Claude Code Creator Rejects 'Vibe Coding' Phrase
According to Business Insider, Boris Cherny, head of Claude Code, told Business Insider at Anthropic's Code with Claude conference in San Francisco on May 6, 2026, that he is "sick of" the phrase "vibe coding" and has begun searching for alternative terminology. Business Insider reports that Cherny asked Anthropic's Claude chatbot for suggestions; the chatbot suggested "agentic engineering," a phrase also used by Andrej Karpathy. Business Insider notes that Karpathy coined "vibe coding" in early 2025 and that the Collins Online Dictionary named "vibe coding" its word of the year in November. Business Insider also reports Anthropic's documentation describes Claude Code as an "AI-powered coding assistant," and the article characterizes both Anthropic's and OpenAI's code tools as generating substantial revenue and producing millions of lines of code.
What happened
Business Insider reports that, at Anthropic's Code with Claude conference in San Francisco on May 6, 2026, Boris Cherny, head of Claude Code, described himself as "sick of" the phrase "vibe coding" and has begun searching for alternative names. Business Insider reports that Cherny asked Anthropic's Claude chatbot for ideas and that Claude suggested "agentic engineering," a phrase also associated with Andrej Karpathy. Business Insider reports that Karpathy originally used "vibe coding" in early 2025 and that the Collins Online Dictionary named "vibe coding" its word of the year in November. Business Insider also reports that Anthropic's public documentation labels Claude Code an "AI-powered coding assistant," and frames both Anthropic's and OpenAI's coding products as generating substantial revenue and producing millions of lines of code.

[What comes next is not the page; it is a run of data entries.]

(** C31. Insertion refines the contract: the inserted value is always stored
    (eviction never takes it), nothing else appears or changes, the cap holds,
    the old values all survive when the cap allows it, and a value that is
    evicted is older than every value that stays. *)
Theorem insert_refines now key v st :
  wf st -> next_seq st < u64_max -> 0 < ttl st ->
  let st' := insert now key v st in
  wf st' /\ len st' <= cap st /\
  live now st' !! key = Some v /\
  live now st' ⊆ <[key := v]> (live now st) /\
  (Z.of_nat (size (<[key := v]> (live now st))) <= cap st ->
     live now st' = <[key := v]> (live now st)) /\
  (forall k e k' e', k <> key -> entries st !! k = Some e -> elapsed now e < ttl st ->
     entries st' !! k = None -> entries st' !! k' = Some e' -> seq e <= seq e').
Proof.
  intros Hwf Hmax Ht st'. pose proof (wf_cap _ Hwf) as Hcap.
  destruct (insert_evicted now key v st ltac:(lia)) as [Hsub (Htt & _ & _) Hold _].
  fold st' in Hsub, Htt, Hold.
  pose proof (insert_keeps_new now key v st Hwf) as Hnew. fold st' in Hnew.
  destruct (inserted_live now key v st Ht) as [_ Hlive].
  split_and!.
  - by apply wf_insert.
  - by apply len_insert.
  - rewrite live_lookup, Hnew, Htt. simpl. unfold elapsed. simpl.
    destruct (Z.ltb_spec (Z.max 0 (now - now)) (ttl st)); [done|lia].
  - rewrite <- Hlive. by apply live_mono.
  - intros Hsz. subst st'. by rewrite insert_fits by done.
  - intros k e k' e' Hne Hk Hlv Hgone Hk'. eapply (Hold k); [|done|done].
    simpl. rewrite lookup_insert_ne by done. by apply map_lookup_filter_Some.
Qed.

Lemma get_or_insert_with_spec {R} now key make (f : V -> V * R) st :
  wf st -> next_seq st < u64_max -> len st <= cap st ->
  exists st', get_or_insert_with now key make f st =
    Some ((f (default make (live now st !! key))).2, st') /\
  wf st' /\ len st' <= cap st.
Proof.
  intros Hwf Hmax Hlen. unfold get_or_insert_with.
  set (st1 := if is_expired now st key then _ else st).
  assert (H1 : wf st1 /\ len st1 <= cap st /\ cap st1 = cap st /\ next_seq st1 = next_seq st /\
    value <$> entries st1 !! key = live now st !! key).
  { subst st1. rewrite <- get_live. unfold get. destruct (is_expired now st key).
    - split_and!; try done; simpl; [apply wf_sub; [done|apply delete_subseteq]| |].
      + etrans; [apply len_sub, delete_subseteq|done].
      + by rewrite lookup_delete_eq.
    - by split_and!. }
  destruct H1 as (Hwf1 & Hlen1 & Hcap1 & Hn1 & Hval).
  set (st2 := match entries st1 !! key with Some _ => st1 | None => _ end).
  assert (H2 : exists e, entries st2 !! key = Some e /\
    value e = default make (live now st !! key) /\ wf st2 /\ len st2 <= cap st).
  { subst st2. rewrite <- Hval. destruct (entries st1 !! key) as [e|] eqn:He; simpl.
    - exists e. by split_and!.
    - eexists. split_and!; [by apply insert_keeps_new|done|apply wf_insert; [done|lia]|].
      rewrite <- Hcap1. apply len_insert. by destruct Hwf1. }
  destruct H2 as (e & He & Hv & Hwf2 & Hlen2). rewrite He, <- Hv.
  destruct (f (value e)) as [v r]. simpl. eexists. split; [done|].
  split; [by eapply wf_touch|]. by rewrite (len_touch _ _ _ _ _ He).
Qed.

(** [get_or_insert_with] never reaches its [expect]: whatever the cap and
    the TTL (zero included) the entry is there after insertion, the callback
    sees the live value or the new one, and the store stays within its cap. *)
Theorem get_or_insert_with_total {R} now key make (f : V -> V * R) st :
  wf st -> next_seq st < u64_max -> len st <= cap st ->
  exists st', get_or_insert_with now key make f st =
    Some ((f (default make (live now st !! key))).2, st') /\
  wf st' /\ len st' <= cap st.
Proof. apply get_or_insert_with_spec. Qed.

(** [with] runs its callback exactly on the live value, stores what the
    callback leaves and restarts the TTL from [now]; an absent or expired key
    yields [None] and an expired entry is dropped for good. *)
Theorem with_value_refines {R} now key (f : V -> V * R) st t :
  now <= t -> 0 < ttl st ->
  let (r, st') := with_value now key f st in
  r = (fun v => (f v).2) <$> live now st !! key /\
  live t st' !! key =
    (v ← live now st !! key; if t - now <? ttl st then Some (f v).1 else None) /\
  (forall k, k <> key -> live t st' !! k = live t st !! k).
Proof.
  intros Ht Hpos. rewrite <- get_live. unfold with_value, get.
  destruct (is_expired now st key).
  { split_and!; [done| |]; [|intros k Hk]; rewrite !live_lookup; simpl.
    - by rewrite lookup_delete_eq.
    - by rewrite lookup_delete_ne. }
  destruct (entries st !! key) as [e|] eqn:He; simpl.
  - destruct (f (value e)) as [v r] eqn:Ef. simpl. split_and!; [done| |].
    + rewrite live_lookup. simpl. rewrite lookup_insert_eq. simpl.
      unfold elapsed. simpl. by replace (Z.max 0 (t - now)) with (t - now) by lia.
    + intros k Hk. rewrite !live_lookup. simpl. by rewrite lookup_insert_ne.
  - split_and!; try done. by rewrite live_lookup, He.
Qed.

(** An operation that only drops entries keeps the store's invariant. *)
Lemma inv_drop st m :
  wf st /\ len st <= cap st -> m ⊆ entries st ->
  wf (with_entries st m) /\ len (with_entries st m) <= cap (with_entries st m).
Proof.
  intros [Hwf Hlen] Hsub. split; [by apply wf_sub|].
  etrans; [by apply len_sub|done].
Qed.

Lemma remove_oldest_sub st :
  exists m, m ⊆ entries st /\ (remove_oldest st).2 = with_entries st m.
Proof.
  unfold remove_oldest. destruct (min_by_seq _) as [[k e]|].
  - eexists. split; [apply delete_subseteq|done].
  - exists (entries st). by destruct st.
Qed.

Editorial analysis - technical context
Terminology such as "vibe coding" and "agentic engineering" reflects how practitioners and commentators package a set of capabilities: large-model code generation, automated agents, and assisted developer workflows. Industry reporting often uses short, evocative phrases to capture complex toolchains that combine code models, prompt engineering, and orchestration layers. For practitioners, these shorthand labels can shape expectations about debugging, reproducibility, and test coverage when AI produces or composes code.
Industry context
Observed patterns show that naming contests tend to follow visible product adoption cycles. When a term becomes mainstream, third-party documentation, press coverage, and conference talks reinforce it; conversely, pushback from prominent engineers or evangelists can spur alternative framings. Neutral naming changes do not alter underlying technical risks or integration work, but they can influence how engineering teams justify tooling choices to stakeholders.
What to watch
Industry observers should track whether alternative terms gain traction in developer documentation, conference programs, or social discourse. Watch Anthropic's public docs and blog posts for any shifts in phrasing, mentions of Claude suggestions in follow-up coverage, and how other prominent figures such as Andrej Karpathy reference these labels in talks or posts. For practitioner communities, monitor signal changes in expectations around agentic behavior, testing expectations, and recommended guardrails.
Scoring Rationale
This is a cultural and product-marketing story rather than a technical breakthrough. It matters to developer communities and product teams for messaging and framing, but it does not change models, APIs, or infrastructure.
Practice interview problems based on real data
1,500+ SQL & Python problems across 15 industry datasets — the exact type of data you work with.